What you will do:
Across the records, how many lines contain "casting"? Answer with the number alone.

═══ Provided material

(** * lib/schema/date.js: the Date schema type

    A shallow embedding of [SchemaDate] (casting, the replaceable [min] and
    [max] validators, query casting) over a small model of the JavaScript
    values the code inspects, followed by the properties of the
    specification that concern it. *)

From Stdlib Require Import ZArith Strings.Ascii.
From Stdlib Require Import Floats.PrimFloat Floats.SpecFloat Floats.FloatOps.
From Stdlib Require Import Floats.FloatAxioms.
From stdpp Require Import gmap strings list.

══════

Exercise output:
2